*** Block opens ***

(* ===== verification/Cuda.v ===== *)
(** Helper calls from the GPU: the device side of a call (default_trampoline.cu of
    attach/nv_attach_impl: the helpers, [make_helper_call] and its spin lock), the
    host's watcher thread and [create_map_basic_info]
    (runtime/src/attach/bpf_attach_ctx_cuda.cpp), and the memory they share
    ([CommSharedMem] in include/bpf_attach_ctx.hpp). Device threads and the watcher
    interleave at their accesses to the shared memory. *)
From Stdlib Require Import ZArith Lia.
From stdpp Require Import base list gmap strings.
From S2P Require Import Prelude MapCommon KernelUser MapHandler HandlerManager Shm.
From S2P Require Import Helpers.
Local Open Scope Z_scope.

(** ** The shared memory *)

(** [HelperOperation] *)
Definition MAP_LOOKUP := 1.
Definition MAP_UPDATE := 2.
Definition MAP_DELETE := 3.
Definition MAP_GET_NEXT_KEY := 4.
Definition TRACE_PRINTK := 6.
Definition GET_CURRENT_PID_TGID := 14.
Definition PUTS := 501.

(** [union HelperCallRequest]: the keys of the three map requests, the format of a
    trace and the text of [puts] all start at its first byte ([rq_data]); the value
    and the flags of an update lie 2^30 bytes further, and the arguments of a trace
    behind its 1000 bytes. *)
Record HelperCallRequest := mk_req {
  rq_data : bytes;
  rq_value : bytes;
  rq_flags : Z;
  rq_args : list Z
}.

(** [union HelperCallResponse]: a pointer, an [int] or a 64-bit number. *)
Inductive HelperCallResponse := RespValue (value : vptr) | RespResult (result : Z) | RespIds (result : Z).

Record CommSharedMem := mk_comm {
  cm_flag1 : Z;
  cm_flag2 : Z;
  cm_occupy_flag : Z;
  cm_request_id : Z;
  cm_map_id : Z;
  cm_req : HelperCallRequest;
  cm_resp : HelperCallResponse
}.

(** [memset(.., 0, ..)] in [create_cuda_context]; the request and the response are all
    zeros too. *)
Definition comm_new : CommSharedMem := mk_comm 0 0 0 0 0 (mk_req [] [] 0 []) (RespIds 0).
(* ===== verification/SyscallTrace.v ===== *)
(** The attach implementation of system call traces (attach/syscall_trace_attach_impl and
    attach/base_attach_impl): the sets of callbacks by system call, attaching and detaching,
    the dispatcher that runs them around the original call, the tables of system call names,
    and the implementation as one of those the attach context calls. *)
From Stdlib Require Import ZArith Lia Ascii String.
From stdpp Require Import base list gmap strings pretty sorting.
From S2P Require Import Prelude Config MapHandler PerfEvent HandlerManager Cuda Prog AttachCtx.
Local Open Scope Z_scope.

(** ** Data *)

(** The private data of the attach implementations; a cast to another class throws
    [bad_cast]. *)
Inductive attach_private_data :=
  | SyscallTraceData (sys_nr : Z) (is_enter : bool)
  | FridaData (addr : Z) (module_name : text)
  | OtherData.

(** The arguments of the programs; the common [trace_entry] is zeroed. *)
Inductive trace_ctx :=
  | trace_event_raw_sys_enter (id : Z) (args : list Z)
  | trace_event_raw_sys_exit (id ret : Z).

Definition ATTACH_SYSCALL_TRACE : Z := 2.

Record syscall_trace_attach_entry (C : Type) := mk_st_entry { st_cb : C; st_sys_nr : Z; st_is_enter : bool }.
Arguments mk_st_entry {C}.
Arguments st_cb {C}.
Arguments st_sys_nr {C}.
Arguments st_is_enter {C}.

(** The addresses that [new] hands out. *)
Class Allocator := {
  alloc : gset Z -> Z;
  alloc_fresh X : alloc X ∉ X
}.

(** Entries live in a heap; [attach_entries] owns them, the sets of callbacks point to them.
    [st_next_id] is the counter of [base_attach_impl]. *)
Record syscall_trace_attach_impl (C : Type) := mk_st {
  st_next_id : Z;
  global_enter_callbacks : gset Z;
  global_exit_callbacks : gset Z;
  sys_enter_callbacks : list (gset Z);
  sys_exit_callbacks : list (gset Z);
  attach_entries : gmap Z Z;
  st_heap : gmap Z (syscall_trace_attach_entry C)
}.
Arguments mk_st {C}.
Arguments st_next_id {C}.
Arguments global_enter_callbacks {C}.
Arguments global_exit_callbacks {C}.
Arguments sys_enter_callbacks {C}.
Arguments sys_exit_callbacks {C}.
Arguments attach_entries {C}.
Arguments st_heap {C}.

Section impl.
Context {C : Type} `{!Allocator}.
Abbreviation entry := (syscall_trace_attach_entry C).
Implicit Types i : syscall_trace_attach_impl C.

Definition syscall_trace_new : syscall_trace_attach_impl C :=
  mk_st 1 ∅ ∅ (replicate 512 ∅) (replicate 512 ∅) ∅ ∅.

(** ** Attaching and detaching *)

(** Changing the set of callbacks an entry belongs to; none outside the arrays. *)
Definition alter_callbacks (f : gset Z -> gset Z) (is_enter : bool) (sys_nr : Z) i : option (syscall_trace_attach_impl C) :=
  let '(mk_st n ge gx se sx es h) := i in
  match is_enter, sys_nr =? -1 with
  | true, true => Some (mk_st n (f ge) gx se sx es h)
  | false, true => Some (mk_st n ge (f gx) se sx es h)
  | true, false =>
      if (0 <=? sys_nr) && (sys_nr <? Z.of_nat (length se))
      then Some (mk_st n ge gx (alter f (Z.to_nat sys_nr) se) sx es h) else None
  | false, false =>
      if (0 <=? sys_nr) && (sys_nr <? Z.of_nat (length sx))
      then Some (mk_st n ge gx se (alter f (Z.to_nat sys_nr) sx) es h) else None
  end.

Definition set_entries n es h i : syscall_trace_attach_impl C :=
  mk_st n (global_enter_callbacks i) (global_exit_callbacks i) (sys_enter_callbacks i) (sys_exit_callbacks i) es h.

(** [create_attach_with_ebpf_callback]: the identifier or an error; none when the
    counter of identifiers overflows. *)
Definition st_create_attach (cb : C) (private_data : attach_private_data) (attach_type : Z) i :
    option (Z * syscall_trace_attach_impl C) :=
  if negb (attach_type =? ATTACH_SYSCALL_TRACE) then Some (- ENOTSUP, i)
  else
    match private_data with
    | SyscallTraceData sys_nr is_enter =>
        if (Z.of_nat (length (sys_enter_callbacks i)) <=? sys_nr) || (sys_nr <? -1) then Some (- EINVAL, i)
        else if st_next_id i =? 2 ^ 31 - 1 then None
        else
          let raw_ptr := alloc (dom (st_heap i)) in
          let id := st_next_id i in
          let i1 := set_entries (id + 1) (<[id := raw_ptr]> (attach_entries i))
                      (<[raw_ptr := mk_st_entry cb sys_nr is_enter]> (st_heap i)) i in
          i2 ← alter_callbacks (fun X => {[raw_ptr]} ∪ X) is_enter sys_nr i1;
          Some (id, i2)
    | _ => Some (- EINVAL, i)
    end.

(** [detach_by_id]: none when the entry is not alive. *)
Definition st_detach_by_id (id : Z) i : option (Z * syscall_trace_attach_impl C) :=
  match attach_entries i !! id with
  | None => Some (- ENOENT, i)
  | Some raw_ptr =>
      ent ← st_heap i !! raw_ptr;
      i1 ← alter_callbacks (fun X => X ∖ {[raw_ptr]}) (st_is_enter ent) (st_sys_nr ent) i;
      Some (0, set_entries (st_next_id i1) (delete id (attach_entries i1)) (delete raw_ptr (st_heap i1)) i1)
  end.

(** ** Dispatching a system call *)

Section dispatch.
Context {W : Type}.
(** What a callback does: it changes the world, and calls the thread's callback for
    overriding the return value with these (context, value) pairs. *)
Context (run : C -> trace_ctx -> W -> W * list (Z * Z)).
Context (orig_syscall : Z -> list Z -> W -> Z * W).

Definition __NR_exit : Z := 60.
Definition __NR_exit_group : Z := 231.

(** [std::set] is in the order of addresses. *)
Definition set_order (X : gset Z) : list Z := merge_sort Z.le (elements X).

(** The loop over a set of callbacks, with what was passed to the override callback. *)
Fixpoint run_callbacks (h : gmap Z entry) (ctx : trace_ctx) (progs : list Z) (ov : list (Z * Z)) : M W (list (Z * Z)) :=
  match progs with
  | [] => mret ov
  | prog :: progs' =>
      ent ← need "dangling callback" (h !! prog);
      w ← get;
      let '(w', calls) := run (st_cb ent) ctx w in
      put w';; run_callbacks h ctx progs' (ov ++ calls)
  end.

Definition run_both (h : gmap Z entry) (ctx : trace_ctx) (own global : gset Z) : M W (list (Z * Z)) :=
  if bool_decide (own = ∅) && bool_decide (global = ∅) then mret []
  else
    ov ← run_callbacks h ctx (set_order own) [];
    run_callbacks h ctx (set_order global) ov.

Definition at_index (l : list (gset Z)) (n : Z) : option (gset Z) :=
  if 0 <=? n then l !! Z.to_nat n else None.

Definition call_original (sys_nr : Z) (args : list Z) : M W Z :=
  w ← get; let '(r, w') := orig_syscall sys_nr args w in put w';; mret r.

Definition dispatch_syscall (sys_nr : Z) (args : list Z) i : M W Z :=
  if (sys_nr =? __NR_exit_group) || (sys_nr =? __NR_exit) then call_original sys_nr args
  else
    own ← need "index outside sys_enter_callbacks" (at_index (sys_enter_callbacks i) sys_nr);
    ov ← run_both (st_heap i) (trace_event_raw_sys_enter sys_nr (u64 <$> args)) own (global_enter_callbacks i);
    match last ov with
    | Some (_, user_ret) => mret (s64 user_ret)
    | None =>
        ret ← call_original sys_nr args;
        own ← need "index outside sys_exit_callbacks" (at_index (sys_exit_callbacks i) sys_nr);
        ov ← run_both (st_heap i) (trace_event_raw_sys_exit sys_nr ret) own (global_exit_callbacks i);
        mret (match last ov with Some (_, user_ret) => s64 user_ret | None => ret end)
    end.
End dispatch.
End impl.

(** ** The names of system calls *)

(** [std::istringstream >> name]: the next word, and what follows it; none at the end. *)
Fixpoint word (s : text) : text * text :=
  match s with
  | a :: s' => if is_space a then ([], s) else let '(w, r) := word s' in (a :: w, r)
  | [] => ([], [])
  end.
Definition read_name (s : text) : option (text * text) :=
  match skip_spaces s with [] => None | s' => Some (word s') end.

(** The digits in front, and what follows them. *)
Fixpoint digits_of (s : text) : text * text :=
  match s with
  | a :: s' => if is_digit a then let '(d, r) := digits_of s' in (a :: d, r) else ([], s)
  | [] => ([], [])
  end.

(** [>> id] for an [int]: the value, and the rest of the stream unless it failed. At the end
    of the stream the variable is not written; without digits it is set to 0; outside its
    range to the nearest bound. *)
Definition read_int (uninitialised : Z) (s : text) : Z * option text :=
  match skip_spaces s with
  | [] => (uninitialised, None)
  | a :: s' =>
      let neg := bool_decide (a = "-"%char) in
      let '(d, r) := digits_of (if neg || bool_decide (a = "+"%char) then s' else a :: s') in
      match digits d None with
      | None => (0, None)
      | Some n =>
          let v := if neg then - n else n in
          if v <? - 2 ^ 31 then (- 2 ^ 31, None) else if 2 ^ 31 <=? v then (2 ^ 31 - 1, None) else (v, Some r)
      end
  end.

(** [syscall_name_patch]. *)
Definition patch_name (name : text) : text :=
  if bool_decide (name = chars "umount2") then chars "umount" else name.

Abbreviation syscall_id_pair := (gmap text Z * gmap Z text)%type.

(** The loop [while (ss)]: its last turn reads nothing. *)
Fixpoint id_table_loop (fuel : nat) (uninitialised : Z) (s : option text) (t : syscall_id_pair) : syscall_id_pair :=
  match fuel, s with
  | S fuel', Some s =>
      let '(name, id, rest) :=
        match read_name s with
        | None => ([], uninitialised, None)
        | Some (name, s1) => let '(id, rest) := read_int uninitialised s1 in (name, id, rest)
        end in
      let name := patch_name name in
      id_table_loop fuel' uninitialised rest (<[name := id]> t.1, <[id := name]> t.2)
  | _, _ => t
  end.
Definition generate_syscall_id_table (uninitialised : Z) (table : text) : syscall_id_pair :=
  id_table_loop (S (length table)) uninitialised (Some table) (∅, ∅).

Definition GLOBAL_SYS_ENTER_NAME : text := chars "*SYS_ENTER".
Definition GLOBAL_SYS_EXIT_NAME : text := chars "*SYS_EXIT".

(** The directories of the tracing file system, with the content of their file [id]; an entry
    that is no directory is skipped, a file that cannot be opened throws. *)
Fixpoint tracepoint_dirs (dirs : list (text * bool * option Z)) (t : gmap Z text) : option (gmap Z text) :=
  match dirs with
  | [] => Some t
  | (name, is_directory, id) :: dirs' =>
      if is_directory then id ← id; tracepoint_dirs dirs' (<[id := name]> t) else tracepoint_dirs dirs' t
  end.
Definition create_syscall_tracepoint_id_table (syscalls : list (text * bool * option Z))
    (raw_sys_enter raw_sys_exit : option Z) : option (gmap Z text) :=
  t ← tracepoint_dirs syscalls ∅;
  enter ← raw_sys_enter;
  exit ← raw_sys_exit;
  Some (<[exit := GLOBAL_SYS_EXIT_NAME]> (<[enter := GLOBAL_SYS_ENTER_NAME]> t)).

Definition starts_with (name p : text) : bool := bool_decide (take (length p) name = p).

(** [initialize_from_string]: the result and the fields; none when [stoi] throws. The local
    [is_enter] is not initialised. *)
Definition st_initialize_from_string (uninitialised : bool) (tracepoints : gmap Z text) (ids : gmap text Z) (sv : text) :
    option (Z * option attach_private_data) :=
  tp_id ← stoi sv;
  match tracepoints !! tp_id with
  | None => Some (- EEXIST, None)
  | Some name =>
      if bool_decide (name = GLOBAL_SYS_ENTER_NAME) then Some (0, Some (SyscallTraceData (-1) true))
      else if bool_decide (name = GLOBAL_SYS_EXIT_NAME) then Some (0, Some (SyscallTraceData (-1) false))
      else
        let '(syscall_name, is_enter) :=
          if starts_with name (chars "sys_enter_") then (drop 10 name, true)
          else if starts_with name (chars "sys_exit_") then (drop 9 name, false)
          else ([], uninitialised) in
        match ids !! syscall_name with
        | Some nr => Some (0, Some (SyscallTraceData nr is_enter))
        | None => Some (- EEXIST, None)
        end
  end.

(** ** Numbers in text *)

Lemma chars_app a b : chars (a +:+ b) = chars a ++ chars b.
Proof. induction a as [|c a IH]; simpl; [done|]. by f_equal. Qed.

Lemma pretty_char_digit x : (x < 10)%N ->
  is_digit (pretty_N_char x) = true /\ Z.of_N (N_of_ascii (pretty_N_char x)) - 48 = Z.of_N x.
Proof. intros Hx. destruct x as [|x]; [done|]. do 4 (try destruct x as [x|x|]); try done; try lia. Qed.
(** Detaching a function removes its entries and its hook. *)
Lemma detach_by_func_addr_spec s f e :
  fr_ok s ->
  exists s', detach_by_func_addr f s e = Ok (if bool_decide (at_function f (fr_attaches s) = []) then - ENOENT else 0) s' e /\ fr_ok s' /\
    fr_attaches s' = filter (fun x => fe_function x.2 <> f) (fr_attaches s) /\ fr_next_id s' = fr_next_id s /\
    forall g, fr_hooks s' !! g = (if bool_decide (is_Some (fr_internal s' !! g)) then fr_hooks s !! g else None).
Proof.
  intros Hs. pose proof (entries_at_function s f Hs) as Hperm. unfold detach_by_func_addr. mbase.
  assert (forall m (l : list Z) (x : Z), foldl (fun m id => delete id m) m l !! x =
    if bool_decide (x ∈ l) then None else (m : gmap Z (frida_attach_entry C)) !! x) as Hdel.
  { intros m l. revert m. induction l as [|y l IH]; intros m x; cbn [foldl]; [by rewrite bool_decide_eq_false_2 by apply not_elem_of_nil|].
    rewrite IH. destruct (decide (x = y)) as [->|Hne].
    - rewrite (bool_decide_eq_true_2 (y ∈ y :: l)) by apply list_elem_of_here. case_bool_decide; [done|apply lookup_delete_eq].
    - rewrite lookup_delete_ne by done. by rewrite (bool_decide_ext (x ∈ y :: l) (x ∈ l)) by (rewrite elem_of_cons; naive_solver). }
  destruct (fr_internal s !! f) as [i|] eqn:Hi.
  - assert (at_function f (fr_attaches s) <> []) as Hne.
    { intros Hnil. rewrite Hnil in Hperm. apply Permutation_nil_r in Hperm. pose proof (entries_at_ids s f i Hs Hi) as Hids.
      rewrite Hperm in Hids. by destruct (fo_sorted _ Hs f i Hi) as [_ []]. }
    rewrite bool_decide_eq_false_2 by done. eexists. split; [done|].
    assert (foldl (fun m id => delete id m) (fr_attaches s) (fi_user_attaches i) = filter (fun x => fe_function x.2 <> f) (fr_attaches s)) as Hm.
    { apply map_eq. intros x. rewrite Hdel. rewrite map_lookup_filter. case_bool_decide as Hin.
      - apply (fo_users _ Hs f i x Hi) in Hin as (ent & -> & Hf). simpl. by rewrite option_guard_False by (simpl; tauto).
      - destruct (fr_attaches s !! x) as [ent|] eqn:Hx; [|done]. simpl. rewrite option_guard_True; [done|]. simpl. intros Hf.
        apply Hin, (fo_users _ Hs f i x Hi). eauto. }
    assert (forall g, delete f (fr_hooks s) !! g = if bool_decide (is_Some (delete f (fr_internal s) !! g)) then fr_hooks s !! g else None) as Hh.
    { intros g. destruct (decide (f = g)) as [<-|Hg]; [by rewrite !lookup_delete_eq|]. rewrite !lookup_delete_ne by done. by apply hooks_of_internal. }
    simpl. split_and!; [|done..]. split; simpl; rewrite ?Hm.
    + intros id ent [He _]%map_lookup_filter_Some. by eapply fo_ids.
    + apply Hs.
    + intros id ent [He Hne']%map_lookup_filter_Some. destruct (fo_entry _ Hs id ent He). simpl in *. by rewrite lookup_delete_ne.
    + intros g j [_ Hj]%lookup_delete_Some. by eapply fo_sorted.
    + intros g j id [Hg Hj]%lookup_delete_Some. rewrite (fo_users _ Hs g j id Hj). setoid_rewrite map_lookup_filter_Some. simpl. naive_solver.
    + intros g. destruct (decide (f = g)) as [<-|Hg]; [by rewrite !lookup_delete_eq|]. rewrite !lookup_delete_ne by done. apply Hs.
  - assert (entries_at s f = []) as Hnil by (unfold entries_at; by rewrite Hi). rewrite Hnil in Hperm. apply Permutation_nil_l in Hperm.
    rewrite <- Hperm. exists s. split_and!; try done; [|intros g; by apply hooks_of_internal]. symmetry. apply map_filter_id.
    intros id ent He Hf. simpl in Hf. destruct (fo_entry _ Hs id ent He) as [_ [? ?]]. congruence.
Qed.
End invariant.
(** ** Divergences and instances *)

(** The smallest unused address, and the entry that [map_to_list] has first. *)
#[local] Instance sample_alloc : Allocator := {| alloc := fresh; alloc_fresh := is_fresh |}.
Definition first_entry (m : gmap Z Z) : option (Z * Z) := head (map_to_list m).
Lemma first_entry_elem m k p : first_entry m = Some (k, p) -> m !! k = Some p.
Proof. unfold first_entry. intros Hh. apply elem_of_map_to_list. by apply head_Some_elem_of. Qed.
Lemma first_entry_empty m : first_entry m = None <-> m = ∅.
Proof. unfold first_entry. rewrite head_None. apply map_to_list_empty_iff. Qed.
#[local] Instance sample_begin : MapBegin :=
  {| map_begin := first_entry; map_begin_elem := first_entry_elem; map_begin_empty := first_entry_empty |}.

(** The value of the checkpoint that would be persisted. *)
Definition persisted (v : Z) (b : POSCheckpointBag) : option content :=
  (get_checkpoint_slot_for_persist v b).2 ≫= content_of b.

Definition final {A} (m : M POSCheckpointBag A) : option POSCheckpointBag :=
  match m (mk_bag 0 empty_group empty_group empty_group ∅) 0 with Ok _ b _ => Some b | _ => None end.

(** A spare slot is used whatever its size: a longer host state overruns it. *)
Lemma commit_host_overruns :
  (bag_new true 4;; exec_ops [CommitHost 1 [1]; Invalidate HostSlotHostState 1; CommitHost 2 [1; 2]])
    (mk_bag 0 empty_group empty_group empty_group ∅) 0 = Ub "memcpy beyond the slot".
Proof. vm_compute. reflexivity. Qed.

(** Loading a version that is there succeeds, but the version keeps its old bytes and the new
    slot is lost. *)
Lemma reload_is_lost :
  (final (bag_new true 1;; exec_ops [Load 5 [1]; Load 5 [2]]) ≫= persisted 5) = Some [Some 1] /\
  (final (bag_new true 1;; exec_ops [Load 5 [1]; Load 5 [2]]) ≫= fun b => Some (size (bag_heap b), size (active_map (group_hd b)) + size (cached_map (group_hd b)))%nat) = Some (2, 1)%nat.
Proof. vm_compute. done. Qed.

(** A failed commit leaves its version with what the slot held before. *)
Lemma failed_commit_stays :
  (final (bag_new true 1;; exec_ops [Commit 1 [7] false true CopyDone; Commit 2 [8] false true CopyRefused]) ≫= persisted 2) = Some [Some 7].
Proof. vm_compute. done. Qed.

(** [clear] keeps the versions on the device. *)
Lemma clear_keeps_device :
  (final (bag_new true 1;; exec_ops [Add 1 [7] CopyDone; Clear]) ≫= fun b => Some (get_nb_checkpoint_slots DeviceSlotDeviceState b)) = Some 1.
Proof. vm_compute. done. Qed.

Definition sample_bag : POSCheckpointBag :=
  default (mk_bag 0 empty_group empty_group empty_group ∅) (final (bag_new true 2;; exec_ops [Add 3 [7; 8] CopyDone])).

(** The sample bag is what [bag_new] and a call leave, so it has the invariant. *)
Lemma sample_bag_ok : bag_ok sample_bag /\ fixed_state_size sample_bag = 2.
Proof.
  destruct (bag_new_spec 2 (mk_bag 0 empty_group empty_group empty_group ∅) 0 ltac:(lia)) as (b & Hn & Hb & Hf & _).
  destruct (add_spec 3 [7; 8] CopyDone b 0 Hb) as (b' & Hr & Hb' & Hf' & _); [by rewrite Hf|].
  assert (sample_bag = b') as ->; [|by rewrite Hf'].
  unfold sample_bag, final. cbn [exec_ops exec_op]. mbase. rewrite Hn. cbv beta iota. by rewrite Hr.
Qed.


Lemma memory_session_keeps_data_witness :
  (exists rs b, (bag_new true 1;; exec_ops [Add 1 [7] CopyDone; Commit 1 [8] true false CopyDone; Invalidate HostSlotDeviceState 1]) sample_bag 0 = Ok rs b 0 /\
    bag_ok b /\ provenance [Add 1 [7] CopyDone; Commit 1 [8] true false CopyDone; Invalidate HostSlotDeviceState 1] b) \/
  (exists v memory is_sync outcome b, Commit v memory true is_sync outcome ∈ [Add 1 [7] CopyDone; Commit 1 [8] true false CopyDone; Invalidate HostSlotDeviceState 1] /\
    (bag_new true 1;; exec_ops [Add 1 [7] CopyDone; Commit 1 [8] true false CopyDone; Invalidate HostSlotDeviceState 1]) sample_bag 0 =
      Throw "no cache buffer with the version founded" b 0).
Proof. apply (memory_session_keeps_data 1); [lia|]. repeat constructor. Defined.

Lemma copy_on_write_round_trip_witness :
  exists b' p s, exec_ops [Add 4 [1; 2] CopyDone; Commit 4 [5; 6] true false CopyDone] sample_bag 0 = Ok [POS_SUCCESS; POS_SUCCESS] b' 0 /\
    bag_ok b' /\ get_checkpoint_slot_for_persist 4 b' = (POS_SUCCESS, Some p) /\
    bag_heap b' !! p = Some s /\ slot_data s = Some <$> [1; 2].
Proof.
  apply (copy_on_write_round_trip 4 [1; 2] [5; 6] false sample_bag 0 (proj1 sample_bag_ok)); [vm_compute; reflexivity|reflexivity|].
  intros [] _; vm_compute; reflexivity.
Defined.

*** Block closes ***

Return word for word the lines above from the line with "rewrite IH. destruct" to the line with "simpl. split_and!; [|done..].", including both and leaving out all others.

    rewrite IH. destruct (decide (x = y)) as [->|Hne].
    - rewrite (bool_decide_eq_true_2 (y ∈ y :: l)) by apply list_elem_of_here. case_bool_decide; [done|apply lookup_delete_eq].
    - rewrite lookup_delete_ne by done. by rewrite (bool_decide_ext (x ∈ y :: l) (x ∈ l)) by (rewrite elem_of_cons; naive_solver). }
  destruct (fr_internal s !! f) as [i|] eqn:Hi.
  - assert (at_function f (fr_attaches s) <> []) as Hne.
    { intros Hnil. rewrite Hnil in Hperm. apply Permutation_nil_r in Hperm. pose proof (entries_at_ids s f i Hs Hi) as Hids.
      rewrite Hperm in Hids. by destruct (fo_sorted _ Hs f i Hi) as [_ []]. }
    rewrite bool_decide_eq_false_2 by done. eexists. split; [done|].
    assert (foldl (fun m id => delete id m) (fr_attaches s) (fi_user_attaches i) = filter (fun x => fe_function x.2 <> f) (fr_attaches s)) as Hm.
    { apply map_eq. intros x. rewrite Hdel. rewrite map_lookup_filter. case_bool_decide as Hin.
      - apply (fo_users _ Hs f i x Hi) in Hin as (ent & -> & Hf). simpl. by rewrite option_guard_False by (simpl; tauto).
      - destruct (fr_attaches s !! x) as [ent|] eqn:Hx; [|done]. simpl. rewrite option_guard_True; [done|]. simpl. intros Hf.
        apply Hin, (fo_users _ Hs f i x Hi). eauto. }
    assert (forall g, delete f (fr_hooks s) !! g = if bool_decide (is_Some (delete f (fr_internal s) !! g)) then fr_hooks s !! g else None) as Hh.
    { intros g. destruct (decide (f = g)) as [<-|Hg]; [by rewrite !lookup_delete_eq|]. rewrite !lookup_delete_ne by done. by apply hooks_of_internal. }
    simpl. split_and!; [|done..]. split; simpl; rewrite ?Hm.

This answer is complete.